‘This is the border’: Dublin Port, Ireland’s ground zero for Brexit
Port will be State’s single busiest outpost for customs checks and inspections after Brexit
“There are your sandwiches from Marks & Spencer’s,” says Dublin Port Company chief executive Eamonn O’Reilly, pointing to one of the supermarket chain’s food lorries as it roars past.
The lorry is one of dozens to pour out of the bow doors of the Ulysses, the Irish Ferries vessel, shortly before 6am at Dublin Port. Forty-five minutes earlier, the ferry arrived from Holyhead. In less than two hours, at 7.57am, it will depart again for Holyhead and repeat the journey later that afternoon and evening.
The trucks – roll-on, roll-off or “ro-ro” traffic as they are known in the port – carry the branding of the country’s best-known retailers. They arrive long before most of their customers wake up.
“This is the economy on the move,” says Michael Sheary, the port’s financial controller, standing next to O’Reilly as they watch the noisy spectacle of a pre-daybreak port running at full throttle.
Both men wear hard hats and high-vis bibs. In the early morning darkness at the busiest port on the island, it is important to be seen at the busiest time of the day, particularly as the last containers are taken off the ferries. Drivers spin in revolving driving seats in lorry cabs, shuttling backwards and forwards at speed to haul unaccompanied trailers off the Ulysses.
The convoy spilling out of the ferry includes everything from refrigerated lorries or “reefers” to second-hand car transporters and horse trucks.
“That’s one of the checks that will have to happen because of Brexit: live animals,” says O’Reilly of one of four horse transporters he counts driving off the Ulysses.

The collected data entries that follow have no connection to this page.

(* ===== verification/Prelude.v ===== *)
(** * A verification library for the HybridCipher client

    HybridCipher encrypts shared folders under a group key that changes with
    every _epoch_.  A new device receives the group's epoch keys in a _welcome_,
    the roster and the epoch change by _group updates_, every file is encrypted
    under a key of its own that is wrapped under an epoch key, the _coverage log_
    records which epoch wraps which file and publishes the Merkle root of that map
    in a _transparency log_, and a _migration_ moves the group from one epoch to
    the next by a two-phase _cutover_ agreed with the other devices.  This library
    models that core from the Rust sources and proves what makes it correct.

    ** Files and what they model

    Foundations:
    - Prelude.v (this file): bytes, fixed-size arrays, [u64] arithmetic with its
      wrap, results with error, panic and non-termination, fuelled loops, and
      the list and arithmetic lemmas, hints and tactics that the others share.
    - StateError.v: the state and error monad of the managers, with the rules
      that carry an invariant, or the fact that it returns, through a handler.
    - Crypto.v: [crates/crypto/src] - [signatures.rs], [aead.rs], [epoch_id.rs],
      [error.rs].  The primitives of other crates (SHA-256, dalek,
      ChaCha20-Poly1305, hex) are type classes with their documented laws.
    - HybridKem.v: [crates/crypto/src/hybridkem.rs], [x25519.rs],
      [mlkem_adapter.rs].

    The log:
    - TreeTheory.v: the level-by-level Merkle construction shared by the two
      trees of the repository, for any combining function, and its agreement
      with the recursive RFC 6962 tree.
    - Merkle.v: [crates/merkle/src/lib.rs] - [MerkleTree] with its cached levels
      and root, [InclusionProof], batch verification.
    - Transparency.v: [crates/messages/src/transparency.rs] - entries and the
      verifiers of inclusion and consistency proofs.
    - Coverage.v: [crates/coverage/src/lib.rs] - [CoverageLog] and
      [CoverageManager]; calls Merkle.v and Transparency.v.

    Epochs ([crates/client/src/epoch], [crates/messages/src]):
    - EpochState.v: [epoch/state.rs], [epoch_key_source.rs] - epochs, members,
      the lifecycle, validation and the versioned stored form.
    - Storage.v: [storage/mod.rs], [storage/mock.rs] - the storage trait as the
      classes [Storage] and [StorageLaws], and the in-memory store that
      implements it; the managers below are written against the classes.
    - CutoverMessages.v, Cutover.v: [messages/src/cutover.rs] and
      [epoch/cutover/coordinator.rs] - the coordinator and its handlers.
    - Welcome.v: [messages/src/welcome.rs], [epoch/welcome.rs].
    - GroupUpdate.v: [messages/src/group_update.rs], [epoch/update.rs].
    - Migration.v: [epoch/migration.rs]; drives Cutover.v.
    - EpochManager.v: [epoch/mod.rs]; Migration.v, Welcome.v and GroupUpdate.v
      over one store.

    Files ([crates/client/src/file]):
    - FilePath.v: names and identifiers ([encrypt.rs], [ciphertext.rs]).
    - FileCache.v: [cache.rs] - [LruCache] and [CacheManager].
    - FileContent.v: key wrapping and the encryption of contents in one record
      or in chunks ([encrypt.rs], [decrypt.rs]).
    - Json.v: [serde_json] values with their accessors; printers, parsers, base64,
      UUID and time texts as classes with their laws.
    - FileHeader.v: the JSON header ([encrypt.rs], [ciphertext.rs]) with its bounded
      reader, the recognition of ciphertext, sparse layouts, and the manifest that is
      wrapped with the key ([content_manifest.rs]).
    - GroupTransfer.v: [group_transfer.rs] - rewrapping a file for another group in
      place, over a folder whose every call may fail.
    - Pinning.v: [pinning/mod.rs] - the store of device keys checked out of band, the
      fingerprints and safety numbers people compare, links and signed links.
    - CloudState.v: [windows-cloud-provider/src/state.rs] - what the Cloud Files
      provider knows of a folder, its transactions on a disk whose calls fail wholly
      or in part, and the identities and content versions of [provider-core].
    - Pending.v: [windows-cloud-provider/src/pending.rs] - operations that wait to be
      carried out: merging, retrying, and the checks before a replay.
    - MountCache.v, MountFs.v, MountRead.v: [crates/mount/src] - the caches of
      decrypted pieces and attributes ([cache/]), the handlers that read, write and
      resize a mounted file ([filesystem/hybridcipher.rs]), and the managers that
      decrypt a file piece by piece ([filesystem/decrypt.rs], [read.rs]).
    - JoinCards.v: [messages/src/join_card.rs], [messages/src/pin_attestation.rs],
      [client/src/invitation.rs] and the checks of [cli/src/session/mod.rs],
      [client/src/state/client/security.rs] and [welcome.rs] - the cards devices are
      invited by, what devices of one account attest to each other, and when a
      welcome is sealed to a card; over Pinning.v.
    - WelcomeTrust.v: [client/src/welcome_signers.rs], [state/client/welcome_trust.rs]
      - which devices may sign the welcomes of a group.
    - ErrorRecovery.v: [client/src/errors.rs], [client/src/recovery.rs].
    - Backup.v, Handoff.v: [crypto/src/account_protection.rs],
      [client/src/saved_code_recovery.rs], [local_recovery_kit.rs],
      [messages/src/recovery_handoff.rs] and the writer functions of the desktop
      application's [commands.rs] - the encrypted backup of epoch keys, the kit, and
      how a second device becomes a writer of the backup.
    - Authority.v: [client/src/entitlement.rs], [local_write_access.rs],
      [device_actions.rs] of the client and of the messages, and
      [recovery_credentials.rs] - licences, the check before a write, signed device
      actions and the credentials of a saved code.
    - Rewrap.v: [file/rewrap.rs], [file/access.rs] - moving stored files to the key of
      another epoch, alone, in a queue or in a concurrent batch, and reading them.
    - FileMessages.v: [messages/src/file_metadata.rs].
    - FileManager.v: [FileEncryption] and [FileDecryption], over EpochManager.v,
      Coverage.v, FileCache.v and FileContent.v.

    Definitions keep the names of the source; where a name is used by several
    types it is prefixed with the type ([MerkleTree_root]).  A [&mut self]
    method takes the state and returns it with the result, on every path, so
    that what an early return leaves behind is part of the model.

    ** Representation

    A [u8] is a [Byte.byte], a [Vec<u8>] a list of them, [[u8; n]] an
    [array n], a [String] a [string] of UTF-8 bytes.  [u64] is [N] with the
    wrap written out where the code can reach it, [usize] counters that are
    bounded by a collection's length are [nat].  [HashMap] is [gmap]; where
    the code depends on its iteration order the order is a parameter.  A time
    is a [Z] and a reading of the clock an argument, as is randomness.  Fallible
    code returns [res E A]: [Ok], [Err] with the source's error and its text,
    [Panic], and [Diverge] for a call that does not return.  Ratios of counts
    ([f64] in the code) are exact rationals, but the quorum of the cutover and the
    arithmetic of MountCache.v, MountRead.v, ErrorRecovery.v and Rewrap.v are computed
    with the rounding of [f64] and [f32].  Serialisers of other crates
    ([serde_json], [serde_cbor]) are parameters with their round trip as a law.

    Loops over lists are structural.  The verifiers of Transparency.v loop on
    [u64] indices that are halved at each turn: the fuel is 64 plus one and
    the theorems show that it is enough.  [from_utf8_lossy] consumes a byte at
    each turn, its fuel is the length of the input.  The loops of FileContent.v
    that read a stream are structural on what the reader's calls return, and
    [decrypt_content_returns] shows that they return.  The coordinator's polling
    loop is a step, taken any number of times.  The loops of MountCache.v that drop
    entries have the number of entries as fuel, and [read_entire_file_complete] of
    MountRead.v gives its loop one turn for each byte of the file.  The retries of
    ErrorRecovery.v have five turns, the most that a policy of the manager allows, which
    [execute_returns] shows to be enough.  The queue of Rewrap.v has the number of tries
    that its tasks have left as fuel, which [process_queue_ends] shows to be enough, and
    cutting a list into chunks the length of the list.

    Collision resistance is the decidable statement that finitely many given
    messages have pairwise distinct digests, so that it is a property of a run
    and not of all byte strings, which no hash function could have.

    ** What the theorems show

    - Merkle.v: the incrementally cached root is the RFC 6962 root after any
      sequence of operations; generated proofs verify; verified proofs are for
      members; the root binds the ordered leaves.
    - Transparency.v: inclusion and consistency proofs are complete and sound
      (an accepted consistency proof shows the old log to be a prefix).
    - Coverage.v: a recorded file verifies; the root binds the whole map;
      [verify_coverage] accepts exactly the consistent, validly signed logs;
      the transparency check pins the anchored entry; counts and progress; what
      a failing signer leaves behind.
    - EpochState.v: an invariant of the reachable epochs, refinement of an
      abstract lifecycle, one-way phases, preservation of [validate], round
      trip of the stored form, authority over members.
    - Storage.v: stored epochs and keys are loaded back, the in-memory store
      satisfies the laws of the interface.
    - Welcome.v, EpochManager.v: which welcomes are accepted, sealed secrets open
      for the recipient, and a device that accepted a welcome has the key of every
      epoch it was given.
    - GroupUpdate.v: an applied update installs its key, is applied once, and no
      sequence of updates replaces a key; that the signature is checked against a
      key in the message itself, that removals never succeed, and that an update
      cannot start on an empty store or leaves a migrating group without an
      active epoch.
    - Cutover.v, Migration.v: commits are authenticated, votes count once,
      rollback restores, the default quorum is at least two thirds, the manager's
      phases refine an abstract migration, finalisation wipes the old key; and the
      behaviours of the code that its documentation does not promise: one
      cutover per coordinator, an abort message that deadlocks, a commit error
      after the switch, a manager that never reaches the cutover.
    - HybridKem.v, FileContent.v, FileManager.v: round trips of the KEM, the key
      wrap, the chunked and the whole-file encryption; every altered, truncated or
      reordered chunked ciphertext is refused; decryption of any stream returns;
      the file manager's encryption and decryption compose, and its encryption is
      refused for every epoch state that the code itself produces.
    - FileCache.v: the hash-map cache refines a list ordered by recency and never
      holds more than its capacity.
    - FileHeader.v, GroupTransfer.v: headers round trip and are read in bounded
      space, the manifest pins the layout of the contents, a sparse layout is
      accepted exactly when it is sound; moving a file to another group is all or
      nothing under every failure and interruption, and keeps its contents.
    - Pinning.v: the stored pins are a map from users and devices to keys, storage
      failures included; signed links round trip, and a link reported as signed was
      signed by the key it carries within the time its policy allows.
    - CloudState.v: the state of a root is one cell that survives interruption at any
      point of any call; inventories keep local changes; moving a directory is undone
      by moving it back; the content version of a file binds its metadata.
    - Pending.v: compacting pending operations loses nothing and is done in one pass;
      retries are bounded in time and number; replays stay inside the folder and on
      the object and contents they were recorded for.
    - MountCache.v, MountFs.v, MountRead.v: the caches keep to their bounds after any
      calls and forget an invalidated file; the mounted files are a map from paths to
      contents that reads and writes act on, failures included; a decrypted piece is
      what the file has there.  That a piece cached at one offset is served at another,
      that counters drift and that a whole-file read may not end are theorems too.
    - JoinCards.v, WelcomeTrust.v: cards and attestations round trip and are accepted
      for exactly their time; trust in a key travels one hop when the card cache is
      not used, and further when it is; a welcome is sealed exactly to the cards the
      policy permits; the signers of a group are the closure of the first contact
      under authentic introductions, in whatever order these arrive.
    - ErrorRecovery.v: the rules of a breaker, that no breaker of the manager ever
      opens, and that retrying ends.
    - Backup.v, Handoff.v: backups and kits open with the password and the code and
      give back what was put in, a restore plan is exactly what the backup says, a
      hand-over reaches its target; and that a stranger's hand-over is accepted.
    - Authority.v: licences and challenges are accepted exactly when they are for
      this account, in time and signed; payloads bind their fields, and nothing that
      is signed for one purpose passes for another.
    - Rewrap.v: a rewrapped file is read unchanged in its new epoch; the schedule of a
      batch does not matter; the queue runs in the order of its priorities and ends;
      and what a file without metadata, or a file outside the queue, does.
    - FileMessages.v: which batches of updates are accepted, that they cannot confuse
      files, and that no key wrapped by the client fits the metadata.

    The main theorems with hypotheses are applied to a concrete input by the lemma
    of the same name with the suffix [_witness], with toy instances of the
    external primitives that satisfy their laws.

    ** What is not modelled

    - The journal file of the pending operations and the journal, recovery and
      directory handlers of the mounted file system: they are sequences of calls to
      the operating system's files, whose failures would be most of the model.
    - The client's orchestration of rekeying, coverage and group state
      ([client/src/state]) except the parts named above, the checkpoints of the
      transparency log, and the audit records: they join the components above over a
      network and a database.
    - Network transports, databases, key stores of the operating system, wiping of
      memory, the synchronisation and provider crates except CloudState.v and
      Pending.v, the command line and the desktop application except the checks that
      JoinCards.v and Handoff.v take from them: input and output around the parts above.
    - Concurrency, beyond the order in which handlers run, the schedules of the tasks of
      a batch (Rewrap.v), and the locks that a handler holds across a wait, takes twice
      or leaves poisoned by a panic. *)

From Stdlib Require Import Strings.Byte.
From stdpp Require Import base tactics numbers list gmap strings pretty option sorting countable.

Declare Scope hc_scope.
Delimit Scope hc_scope with hc.
Open Scope hc_scope.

This is Ireland’s ground zero for Brexit, the front line on a new border for the European Union with the United Kingdom. Dublin Port will be the State’s single busiest outpost for customs checks and border inspections should Britain depart the EU on schedule on March 29th.
‘Gate to the economy’
O’Reilly and his team manage a working area more than a third of the size of the Phoenix Park. He calls the narrow stretch of water at the mouth of the port between the North Bull Lighthouse on the northside of Dublin and Poolbeg Lighthouse the “gate to the economy”. It is only wide enough to accommodate one ship at a time. Almost 90 per cent of the “ro-ro” road freight coming on and off the island on ships passes through this 330m gap.

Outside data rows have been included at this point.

(* ===== verification/Crypto.v ===== *)
(** * The crypto crate's wrappers ([crates/crypto/src])

    SHA-256, Ed25519 and ChaCha20-Poly1305 come from crates outside the
    repository, so each is a type class of operations with the laws that the
    library documents.  On top of them: the key, nonce and signature wrappers
    of [signatures.rs] and [aead.rs] with their length checks, the AAD domain
    separation, and the epoch identifier mapping of [epoch_id.rs].  The file
    ends with a small concrete instance of every class, used to evaluate the
    definitions on concrete inputs. *)

From S2P Require Import Prelude.
From Stdlib Require Import Strings.Byte.
From stdpp Require Import base tactics numbers list gmap strings pretty option.
Open Scope hc_scope.

(** ** SHA-256 *)

Class Sha256 := sha256 : bytes → array 32.

(** No two distinct messages of a finite set have the same digest.  A protocol
    run hashes finitely many messages, so this is what collision resistance
    gives for that run; it is decidable, and SHA-256 can satisfy it (an
    injective SHA-256 on all messages cannot exist). *)
Definition collision_free `{Sha256} (msgs : list bytes) : Prop :=
  Forall (λ x, Forall (λ y, sha256 x = sha256 y → x = y) msgs) msgs.

#[export] Instance collision_free_dec `{Sha256} msgs : Decision (collision_free msgs).
Proof. unfold collision_free. apply _. Defined.

Lemma collision_free_eq `{Sha256} msgs x y :
  collision_free msgs → x ∈ msgs → y ∈ msgs → sha256 x = sha256 y → x = y.
Proof.
  unfold collision_free. rewrite list.Forall_forall. intros Hcf Hx Hy.
  specialize (Hcf x Hx). rewrite list.Forall_forall in Hcf. auto.
Qed.

Lemma collision_free_subset `{Sha256} msgs msgs' :
  collision_free msgs → msgs' ⊆ msgs → collision_free msgs'.
Proof.
  intros Hcf Hsub. apply list.Forall_forall. intros x Hx. apply list.Forall_forall. intros y Hy.
  apply (collision_free_eq msgs); auto.
Qed.

(** The same, computing each digest once. *)
Fixpoint distinct_digests (dm : list (bytes * bytes)) : bool :=
  match dm with
  | [] => true
  | (d, m) :: dm =>
      forallb (λ dm', negb (bool_decide (d = dm'.1)) || bool_decide (m = dm'.2)) dm
      && distinct_digests dm
  end.

Lemma distinct_digests_sound `{Sha256} msgs :
  distinct_digests ((λ m, (arr (sha256 m), m)) <$> msgs) = true → collision_free msgs.
Proof.
  assert (∀ m l, forallb (λ dm', negb (bool_decide (arr (sha256 m) = dm'.1))
      || bool_decide (m = dm'.2)) ((λ m, (arr (sha256 m), m)) <$> l) = true →
    Forall (λ y, sha256 m = sha256 y → m = y) l) as Hall.
  { intros m l. induction l as [|y l IH]; [constructor|]. cbn [fmap list_fmap forallb fst snd].
    rewrite andb_true_iff, orb_true_iff, negb_true_iff, bool_decide_eq_false, bool_decide_eq_true.
    intros [Hy Hl]. constructor; [|auto]. intros E. destruct Hy as [Hy|Hy]; [|done].
    by rewrite E in Hy. }
  unfold collision_free. induction msgs as [|m msgs IH]; [constructor|].
  cbn [fmap list_fmap distinct_digests]. rewrite andb_true_iff. intros [Hm Hr].
  apply Hall in Hm. specialize (IH Hr). rewrite list.Forall_forall in Hm, IH |- *.
  intros x Hx. rewrite list.Forall_forall. intros y Hy E.
  apply elem_of_cons in Hx as [->|Hx], Hy as [->|Hy]; [done|auto|symmetry; auto|].
  specialize (IH x Hx). rewrite list.Forall_forall in IH. auto.
Qed.

(** Evaluates the hypothesis on concrete messages. *)
Ltac decide_collision_free := apply distinct_digests_sound; vm_compute; reflexivity.

(** ** Text encodings of bytes (the [hex] and [base64] crates) *)
Class Hex := {
  hex_encode : bytes → string;
  hex_decode : string → option bytes;
}.
Class HexLaws `{Hex} : Prop := hex_decode_encode : ∀ b, hex_decode (hex_encode b) = Some b.

(** ** Errors ([error.rs]) *)

Inductive CryptoError :=
| InvalidKey (msg : string)
| InvalidCiphertext (msg : string)
| InvalidSignature (msg : string)
| InvalidNonce (msg : string)
| EncryptionFailure (msg : string)
| DecryptionFailure (msg : string)
| RandomFailure (msg : string)
| KeyDerivationFailure (msg : string)
| Internal (msg : string).

Definition CryptoError_display (e : CryptoError) : string :=
  match e with
  | InvalidKey msg => "Invalid key: " +:+ msg
  | InvalidCiphertext msg => "Invalid ciphertext: " +:+ msg
  | InvalidSignature msg => "Invalid signature: " +:+ msg
  | InvalidNonce msg => "Invalid nonce: " +:+ msg
  | EncryptionFailure msg => "Encryption failed: " +:+ msg
  | DecryptionFailure msg => "Decryption failed: " +:+ msg
  | RandomFailure msg => "Random number generation failed: " +:+ msg
  | KeyDerivationFailure msg => "Key derivation failed: " +:+ msg
  | Internal msg => "Internal error: " +:+ msg
  end.

Definition bad_length (want got : nat) : string :=
  "Expected " +:+ pretty (N.of_nat want) +:+ " bytes, got " +:+ pretty (N.of_nat got).

(** ** Ed25519 ([signatures.rs]) *)

Definition SIGNING_KEY_LEN : nat := 32.
Definition VERIFYING_KEY_LEN : nat := 32.
Definition SIGNATURE_LEN : nat := 64.

(** The operations of [ed25519_dalek] that the wrapper calls.  A verifying key
    is compared by its 32 compressed bytes, and decoding those bytes can fail. *)
Class Ed25519 := {
  dalek_public : array 32 → array 32;
  dalek_point_error : array 32 → option string;
  dalek_sign : array 32 → bytes → res string (array 64);
  dalek_verify : array 32 → bytes → array 64 → option string;
}.

Class Ed25519Laws `{Ed25519} : Prop := {
  dalek_public_valid sk : dalek_point_error (dalek_public sk) = None;
  dalek_sign_verify sk m s :
    dalek_sign sk m = Ok s → dalek_verify (dalek_public sk) m s = None;
}.

Record SigningKey := mkSigningKey { sk_inner : array 32 }.
Record VerifyingKey := mkVerifyingKey { vk_inner : array 32 }.
Record Signature := mkSignature { sig_inner : array 64; sig_bytes : array 64 }.
Record Ed25519KeyPair := mkEd25519KeyPair {
  kp_signing_key : SigningKey;
  kp_verifying_key : VerifyingKey;
}.
(** [Ed25519KeyPair::public_key_bytes]. *)
Definition public_key_bytes (k : Ed25519KeyPair) : bytes := arr (vk_inner (kp_verifying_key k)).

#[export] Instance VerifyingKey_eq_dec : EqDecision VerifyingKey.
Proof. solve_decision. Defined.
#[export] Instance VerifyingKey_countable : Countable VerifyingKey.
Proof. apply (inj_countable' vk_inner mkVerifyingKey). by intros []. Defined.

Section Signatures.
Context `{Ed25519}.

Definition SigningKey_from_bytes (b : bytes) : res CryptoError SigningKey :=
  match array_of SIGNING_KEY_LEN b with
  | None => Err (InvalidKey (bad_length SIGNING_KEY_LEN (length b)))
  | Some a => Ok (mkSigningKey a)
  end.

Definition SigningKey_verifying_key (k : SigningKey) : VerifyingKey :=
  mkVerifyingKey (dalek_public (sk_inner k)).

Definition SigningKey_sign (k : SigningKey) (message : bytes) : res CryptoError Signature :=
  let? s := map_err (λ e, InvalidSignature ("Signing failed: " +:+ e))
              (dalek_sign (sk_inner k) message) in
  Ok (mkSignature s s).

Definition VerifyingKey_from_bytes (b : bytes) : res CryptoError VerifyingKey :=
  match array_of VERIFYING_KEY_LEN b with
  | None => Err (InvalidKey (bad_length VERIFYING_KEY_LEN (length b)))
  | Some a =>
      match dalek_point_error a with
      | Some e => Err (InvalidKey ("Invalid verifying key: " +:+ e))
      | None => Ok (mkVerifyingKey a)
      end
  end.

Definition VerifyingKey_to_bytes (k : VerifyingKey) : array 32 := vk_inner k.

Definition VerifyingKey_verify (k : VerifyingKey) (message : bytes) (s : Signature)
  : res CryptoError unit :=
  match dalek_verify (vk_inner k) message (sig_inner s) with
  | Some e => Err (InvalidSignature ("Verification failed: " +:+ e))
  | None => Ok tt
  end.

Definition Signature_from_bytes (b : bytes) : res CryptoError Signature :=
  match array_of SIGNATURE_LEN b with
  | None => Err (InvalidSignature (bad_length SIGNATURE_LEN (length b)))
  | Some a => Ok (mkSignature a a)
  end.

Definition Signature_to_bytes (s : Signature) : array 64 := sig_bytes s.

(** [signatures::sign] and [signatures::verify]. *)
Definition sign := SigningKey_sign.
Definition verify := VerifyingKey_verify.

Fixpoint batch_verify_loop (l : list (VerifyingKey * bytes * Signature)) : res CryptoError unit :=
  match l with
  | [] => Ok tt
  | (k, m, s) :: l => let? _ := VerifyingKey_verify k m s in batch_verify_loop l
  end.

Definition batch_verify (ks : list VerifyingKey) (ms : list bytes) (ss : list Signature)
  : res CryptoError unit :=
  if negb (length ks =? length ms)%nat || negb (length ms =? length ss)%nat
  then Err (InvalidSignature "Mismatched lengths for batch verification")
  else batch_verify_loop (zip (zip ks ms) ss).

Lemma VerifyingKey_from_to_bytes (k : VerifyingKey) :
  dalek_point_error (vk_inner k) = None →
  VerifyingKey_from_bytes (VerifyingKey_to_bytes k) = Ok k.
Proof.
  intros Hk. unfold VerifyingKey_from_bytes, VerifyingKey_to_bytes, VERIFYING_KEY_LEN.
  rewrite array_of_arr, Hk. by destruct k.
Qed.

Lemma Signature_from_to_bytes (k : SigningKey) m s :
  SigningKey_sign k m = Ok s → Signature_from_bytes (Signature_to_bytes s) = Ok s.
Proof.
  unfold SigningKey_sign. intros Hs. inv_res.
  unfold Signature_from_bytes, Signature_to_bytes, SIGNATURE_LEN. simpl.
  by rewrite array_of_arr.
Qed.

(** A signature made by a key passes [verify] under its verifying key. *)
Lemma sign_verify `{!Ed25519Laws} (k : SigningKey) m s :
  SigningKey_sign k m = Ok s → VerifyingKey_verify (SigningKey_verifying_key k) m s = Ok tt.
Proof.
  unfold SigningKey_sign, VerifyingKey_verify. intros Hs. inv_res. simpl.
  by erewrite dalek_sign_verify.
Qed.

Lemma batch_verify_loop_Ok l :
  batch_verify_loop l = Ok tt ↔
  Forall (λ '(k, m, s), VerifyingKey_verify k m s = Ok tt) l.
Proof.
  induction l as [|[[k m] s] l IH]; simpl; [split; auto|].
  rewrite list.Forall_cons. destruct (VerifyingKey_verify k m s) as [[]| | |] eqn:E; simpl.
  - rewrite IH. naive_solver.
  - naive_solver.
  - naive_solver.
  - naive_solver.
Qed.
End Signatures.

(** ** ChaCha20-Poly1305 ([aead.rs]) *)

Definition AEAD_KEY_LEN : nat := 32.
Definition AEAD_NONCE_LEN : nat := 12.
Definition AEAD_TAG_LEN : nat := 16.

(** [chacha20poly1305]'s [encrypt] and [decrypt] on a key, a nonce, the
    additional data and a message; [None] is the crate's opaque error. *)
Class Aead := {
  chacha_encrypt : array 32 → array 12 → bytes → bytes → option bytes;
  chacha_decrypt : array 32 → array 12 → bytes → bytes → option bytes;
}.

Class AeadLaws `{Aead} : Prop := {
  chacha_length k n aad m c :
    chacha_encrypt k n aad m = Some c → length c = length m + AEAD_TAG_LEN;
  chacha_correct k n aad m c :
    chacha_encrypt k n aad m = Some c → chacha_decrypt k n aad c = Some m;
}.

“This is the border – you’ve seen the border!” the port chief declares, standing on a dock as he brings The Irish Times on a tour of the 760-acre site as it ramps up preparations for Brexit in 69 days’ time.
Just 20 minutes after the Ulysses doors opened, the ship has emptied its load over two ramps into the port. The ferry has the capacity to carry more than 4km of trucks in its lanes.
This is only part of the morning traffic at the port. In one hour, between 4.25am and 5.30am, four ferries carrying up to 13 lane-kilometres of lorries and other heavy goods vehicles arrive from Holyhead and Liverpool on vessels operated by P&O Ferries, Seatruck, Stena Line and Irish Ferries. All told, there were 48 ship “movements” on the day of our visit, a typical daily number for the port.
Half of the lorries driving off the 5.16am Ulysses left the port within minutes of driving off its ramps. They head via the Dublin Port Tunnel for the M50 ring-road around Dublin and beyond.
“They’ll all head out the tunnel before the rush hour. The reason the ferries come in at this time? These customers,” explains O’Reilly, pointing to the lorries, “that’s when they want to hit the road.”
There are no delays now because on freight from the UK there are no checks, customs, regulatory or otherwise. All this is due to change at 11pm on March 29th. Few are certain about what the changes will bring because of the political uncertainty in London and the UK parliament’s rejection of the EU-UK withdrawal agreement this week, but the port will be forced to manage, deal or no deal.
The port is spending €30 million in preparation: €10 million on primary inspection posts and €20 million on secondary posts for State agencies including Revenue Commissioners and Department of Agriculture officials carrying out a fivefold increase in checks on goods requiring customs clearance and, in addition, new food and animal health checks on goods and animals arriving from the UK.
O’Reilly shows us a large, fenced-off area, currently a construction site, next to the StenaLine terminal on the north side of the port where the primary inspections will take place. Here, by March 29th, lanes, booths, canopies and parking bays will be built. Lorry and van drivers will be checked and an official will tell them whether they can leave the port. They could also be pulled aside for further investigation or asked to move to a warehouse just beyond this site for additional, secondary inspections.
It is the secondary inspections that will require the most intensive and time-consuming work, where road freight containers and lorries may have to be unpacked to have their contents inspected.
“What we are building is designed to make sure that the checks that are necessary by State agencies can be done in Dublin as efficiently as possible,” he said.
“You cannot have queues of vehicles coming off ferries passing through a chokepoint without there being some delays. We think this will operate quite efficiently.”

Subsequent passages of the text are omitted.